ShaderPtr p1 = manager->loadShader("Color.psh");
...
ShaderPtr p2 = manager->loadShader("Color.psh");

When shader Color.psh is loaded from the first time, it is loaded from hard drive, a ShaderPtr is stored in a map and returned. Now when Color.psh is requested for the second time, the Shader is just returned from the cache map instead of loading it again.

This works fine, but now I have a problem with textures.

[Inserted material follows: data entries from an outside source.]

(** C9: while the broker takes every message, the sender drains the queue in
    order: each message is sent exactly once, its file is deleted, the sent
    counter counts it, and the loop ends by itself after one round per
    message. *)
Theorem send_loop_drains env c l k :
  cache_inv root c l -> (forall h, h ∈ l -> stored (disk c) h (k h)) ->
  length env = length l -> Forall (fun e => e_connected e = true /\ e_sendRetCode e = SUCCESS) env ->
  0 <= offline_sent c -> offline_sent c + Z.of_nat (length l) <= INT_MAX ->
  exists c', send_loop json_tokener_parse json_object_to_json_string_ext root env c = Ret (c', true) /\ g_list c' = Some []
    /\ sent_log c' = sent_log c ++ (k <$> l)
    /\ offline_sent c' = offline_sent c + Z.of_nat (length l)
    /\ (forall h, h ∈ l -> files (disk c') !! file_of root h = None)
    /\ (forall p, p ∉ file_of root <$> l -> files (disk c') !! p = files (disk c) !! p).
Proof using Hroot.
  revert c l. induction env as [|e env IH]; intros c l Hi Hst Hlen Henv H0 Hmax.
  - destruct l; [|done]. exists c. unfold loop, offline_messages_count. rewrite (list_len_eq _ _ (inv_list _ _ _ Hi)).
    split_and!; [done|apply Hi|by rewrite app_nil_r|by rewrite Z.add_0_r| |done]. intros h Hin. by apply elem_of_nil in Hin.
  - destruct l as [|h l]; [done|]. cbn [length] in *. apply Forall_cons in Henv as [[He Hs] Henv].
    cbn [send_loop]. unfold offline_messages_count. rewrite (list_len_eq _ _ (inv_list _ _ _ Hi)).
    rewrite (proj2 (Z.leb_gt _ _)) by (cbn [length]; lia).
    pose proof (inv_list _ _ _ Hi) as Hg. pose proof (inv_ok _ _ _ Hi) as Hok. apply Forall_cons in Hok as [Hh Hok].
    pose proof (inv_nodup _ _ _ Hi) as Hnd. rewrite fmap_cons in Hnd. apply NoDup_cons in Hnd as [Hni Hnd].
    rewrite (send_round_eq e c h l (k h) He Hg Hh) by (apply Hst; set_solver).
    cbn zeta. rewrite Hs. cbn [Z.eqb SUCCESS mbind comp_bind].
    set (c1 := with_disk _ _).
    assert (forall h', h' ∈ l -> file_of root h <> file_of root h') as Hne
      by (intros h' Hin E; apply Hni; rewrite E; by apply list_elem_of_fmap_2).
    destruct (IH c1 l) as (c' & -> & Hg' & Hlog & Hcnt & Hdel & Hfr).
    + constructor; [done..|]. intros h' Hin. cbn. rewrite lookup_delete_ne by auto. apply Hi. set_solver.
    + intros h' Hin. destruct (Hst h') as (b & Hb & Hrest); [set_solver|]. exists b. split; [|done].
      cbn. by rewrite lookup_delete_ne by auto.
    + lia.
    + done.
    + cbn. rewrite to_int_id by (unfold is_int, INT_MIN; lia). lia.
    + cbn. rewrite to_int_id by (unfold is_int, INT_MIN; lia). lia.
    + exists c'. cbn in Hcnt, Hlog. rewrite to_int_id in Hcnt by (unfold is_int, INT_MIN; lia).
      split_and!; [done|done|by rewrite Hlog, <- app_assoc|lia| |].
      * intros h' [->|Hin]%elem_of_cons; [|by apply Hdel]. rewrite Hfr by done. cbn. apply lookup_delete_eq.
      * intros p Hp. rewrite fmap_cons in Hp. apply not_elem_of_cons in Hp as [Hp1 Hp2].
        rewrite Hfr by done. cbn. by rewrite lookup_delete_ne.
Qed.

I have to pass the size of the texture to the load function, because internally I use D3DXCreateTextureFromFileEx() to load the texture and If I do not explicitely specify the real size of the texture, DirectX will use the next power of 2 size - something I do not want.
So my loading looks like this:

TexturePtr t1 = manager->loadTexture("Grass.png", 500, 200); // A
...
TexturePtr t2 = manager->loadTexture("Grass.png", 300, 300); // B

In line A the manager really loads Grass.png from the disk and creates a texture of size 500x200. Now in line B the manager detects that Grass.png is already loaded and just returns a reference to the already created texture of size 500x200. Thus t2 now stores a texture object with size of 500x200, even though I wanted the texture to be loaded with a size of 300x300! (In other words: Another instance with another size).

Do you guys have an idea how I could solve this problem? How I could keep a caching system but also support resources with different values.
Thanks!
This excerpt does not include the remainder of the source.